We arrived at the Royal Bolton Hospital with blue lights blaring and he was whisked away into Resusc. He turned out to have an inflamed gallbladder and was put on various drips before being taken up to a ward.

He stayed there for the best part of a week and it’s really hard to fault the fantastic care he had. The nurses were brilliant with him throughout, always asking him about his condition, ensuring he was pain-free as much as possible and comfortable.

They were friendly and interested in him as a person, and reassuring to me as his worried wife. Their patience really was endless – even in the face of one particularly cantankerous patient who kept referring to them as “Oi, you.”

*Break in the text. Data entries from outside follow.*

Lemma update_loop_ok fuel : ∀ f s pd u,
  (resting f s pd ∨ ∃ e mq, pd = e :: mq ∧ working f s e [WEntry e] mq) → (f < fuel)%nat → (length pd <= length E)%nat →
  u = Z.of_nat (length E) - Z.of_nat (length pd) →
  ∃ s' f', update_loop fuel s u = Ok s' ∧ resting f' s' [].
Proof.
  induction fuel as [|fuel IH]; intros f s pd u Hs Hf Hlen Hu; [lia|]. cbn [update_loop].
  assert (Hfs : wb_flush_size s = Z.of_nat (length E)).
  { destruct Hs as [(? & ? & ? & ? & ? & ? & ? & ? & Hm & _)|(? & ? & _ & ? & ? & ? & ? & ? & ? & ? & ? & ? & Hm & _)]; apply (md_frame _ _ _ _ _ _ _ _ _ _ _ _ Hm). }
  rewrite Hfs. destruct (decide (pd = [])) as [->|Hne].
  { simpl in Hu. rewrite (proj2 (Z.ltb_ge _ _)) by lia. destruct Hs as [Hs|(e & mq & ? & _)]; [|done]. by exists s, f. }
  assert (Hnext : ∃ e mq s1, pd = e :: mq ∧ next_entry s = Ok (Some e, s1) ∧ working f s1 e [] mq).
  { destruct Hs as [Hs|(e & mq & -> & Hw)].
    - destruct pd as [|e mq]; [done|]. destruct (next_master f s e mq Hs) as (s1 & E1 & Hw & _). by exists e, mq, s1.
    - destruct (next_retry f s e mq Hw) as (s1 & E1 & Hw' & _). by exists e, mq, s1. }
  destruct Hnext as (e & mq & s1 & -> & -> & Hw). rbind. simpl length in Hu, Hlen. rewrite (proj2 (Z.ltb_lt _ _)) by lia.
  destruct (wb_turns_ok (S fuel) f s1 e mq Hw Hf) as (s2 & d & -> & Ht). rbind.
  destruct Ht as [(-> & f' & Hlt & [Hw'|Hr'])|(-> & f' & Hlt & Hr')].
  - apply (IH f' s2 (e :: mq)); simpl; [right; by exists e, mq|lia|lia|lia].
  - apply (IH f' s2 (mq ++ [e])); rewrite ?length_app; simpl; [by left|lia|lia|lia].
  - apply (IH f' s2 mq); [by left|lia|lia|lia].
Qed.

Lemma push_all_ok (q : Qw) cap xs es : fifo_repr q cap (WEntry <$> xs) → Z.of_nat (length xs + length es) <= cap →
  ∃ q', push_all es q = Ok q' ∧ fifo_repr q' cap (WEntry <$> (xs ++ es)).
Proof.
  revert q xs. induction es as [|e es IH]; intros q xs Hq Hc; cbn [push_all]; [exists q; by rewrite app_nil_r|].
  simpl length in Hc. destruct (fifo_enqueue_spec _ _ _ (WEntry e) Hq) as (q1 & -> & Hq1); [rewrite length_fmap; lia|]. rbind.
  destruct (IH q1 (xs ++ [e])) as (q' & -> & Hq'); [by rewrite fmap_app|rewrite length_app; simpl; lia|].
  exists q'. split; [done|]. by rewrite <-app_assoc in Hq'.
Qed.

(** All entries wait at first, none in the end. *)
Lemma mapping_update_ok fuel s bits rs M n used T cap :
  mid s bits rs M n used None [] ∅ T K0 E → jumps (r_c s) = ∅ → fifo_repr (wb_master_q s) cap [] → Z.of_nat (length E) <= cap →
  (∀ e, e ∈ E → cnt s e = 0) → slack + B * Z.of_nat (length E) <= n → (4 * Z.to_nat B * length E + 3 < fuel)%nat →
  ∃ s' bits' rs' M' n' used' U T' K', _do_wb_mapping_update fuel s = Ok s' ∧ mid s' bits' rs' M' n' used' None [] U T' K' [] ∧
    jumps (r_c s') = ∅ ∧ slack <= n' ∧ (∃ cap, fifo_repr (wb_master_q s') cap [] ∧ Z.of_nat (length E) <= cap).
Proof.
  intros Hm Hj Hq Hcap Hcnt Hn Hf. pose proof (md_frame _ _ _ _ _ _ _ _ _ _ _ _ Hm) as (Ewb & _ & Ebuf & _). unfold _do_wb_mapping_update.
  rewrite Ewb, Ebuf, Nat2Z.id, take_ge by lia.
  destruct (push_all_ok (wb_master_q s) cap [] E Hq) as (q & -> & Hq'); [simpl; lia|]. rbind.
  assert (Hneed : need s E = (Z.to_nat B * length E)%nat).
  { unfold need. rewrite (list_fmap_ext _ (λ _, Z.to_nat B)) by (intros i e He; rewrite Hcnt by (by eapply list_elem_of_lookup_2); by rewrite Z.sub_0_r).
    clear. induction E as [|e l IH]; csimpl; lia. }
  destruct (update_loop_ok fuel (4 * need s E + 3)%nat (with_master q s) E 0) as (s' & f' & -> & Hres).
  - left. exists bits, rs, M, n, used, ∅, T, K0. split; [by apply mid_master|]. split; [done|]. split; [by exists cap|].
    change (need (with_master q s)) with (need s). split; [rewrite Hneed; nia|done].
  - rewrite Hneed. lia.
  - done.
  - lia.
  - rbind. destruct Hres as (bits' & rs' & M' & n' & used' & U & T' & K' & Hm' & Hj' & (cap' & Hq2 & Hcap') & Hn' & _). cbn in Hn'.
    destruct (cm_w _ _ _ _ _ _ _ (md_rests _ _ _ _ _ _ _ _ _ _ _ _ Hm')) as (cap2 & Hw & _).
    rewrite (fifo_size_spec _ _ _ Hq2), (fifo_size_spec _ _ _ Hw). change (Z.of_nat (length (WEntry <$> [])) + Z.of_nat (length []) >? 0) with false.
    cbn [abort_if]. exists (with_c (foldr (λ e, drop_jump (WEntry e)) (r_c s') E) s'), bits', rs', M', n', used', U, T', K'. split; [done|].
    assert (Hdrop : ∀ es, let c := foldr (λ e, drop_jump (WEntry e)) (r_c s') es in
      rests (Kept bits' dev new left) c rs' M' n' used' None [] ∧ env c = env (r_c s') ∧ assigned c = assigned (r_c s') ∧ jumps c = ∅).
    { induction es as [|e es (H1 & H2 & H3 & H4)]; cbn; [split; [apply (md_rests _ _ _ _ _ _ _ _ _ _ _ _ Hm')|done]|].
      split; [by apply rests_jumps|]. split; [done|]. split; [done|]. cbn in H4. rewrite H4. apply delete_empty. }
    destruct (Hdrop E) as (H1 & H2 & H3 & H4). split; [eapply (mid_c _ bits' bits'); done|]. split; [done|]. split; [lia|]. by exists cap'.
Qed.

End flush.

End DemandStore.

I can’t think of any other place where someone quite so rude would have been treated with quite so much patience and continued care in spite of it.

What struck me most is that this culture of caring goes right across the NHS, right across the hospital. I don’t think my husband’s experience on this particular ward (F4) was any different than anywhere else there.

In fact, I’ve been a patient there myself and it’s not. Friends have also related positive experiences in the same way.

Yet, the poor media coverage continues because it’s budgets, problems and isolated negative incidents inevitably capture the headlines.

All I know is that, in the NHS, we have a goldmine, something really special. Although financial cuts strain its services and there is absolutely no doubt more resources are needed across the board, the principles of Aneurin Bevan’s dream all those years ago still burn bright today.